In the entries below, count the lines that contain the word "CtxValue" and give only that number.

::: Records shown

(** Keys of context values.  [HubContextKey] and [RequestContextKey] are
    the SDK's exported keys; [spanContextKey] is its private key for the
    span. *)
Inductive Key : Type :=
| HubContextKey
| RequestContextKey
| spanContextKey
| UserKey (n : nat).

Definition Key_eqb (a b : Key) : bool :=
  match a, b with
  | HubContextKey, HubContextKey => true
  | RequestContextKey, RequestContextKey => true
  | spanContextKey, spanContextKey => true
  | UserKey n, UserKey m => Nat.eqb n m
  | _, _ => false
  end.

(** [context.Context] and [*http.Request]; a request carries a context and
    a context may carry a request. *)
Inductive Context : Type :=
| Background
| WithValue (parent : Context) (key : Key) (val : CtxValue)
with CtxValue : Type :=
| VHub (hub : Hub)
| VSpan (id : nat)
| VRequest (r : Request)
| VUser (s : string)
with Request : Type :=
| mkRequest (method : string) (path : string)
            (header : list (string * string)) (ctx : Context).

Definition Method (r : Request) : string :=
  match r with mkRequest m _ _ _ => m end.
Definition URL_Path (r : Request) : string :=
  match r with mkRequest _ p _ _ => p end.
Definition Header (r : Request) : list (string * string) :=
  match r with mkRequest _ _ h _ => h end.
(** [r.Context()] *)
Definition Request_Context (r : Request) : Context :=
  match r with mkRequest _ _ _ c => c end.
(** [r.WithContext(ctx)]: a copy of [r] with its context changed. *)
Definition Request_WithContext (r : Request) (ctx : Context) : Request :=
  match r with mkRequest m p h _ => mkRequest m p h ctx end.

::::::

Task output >>
2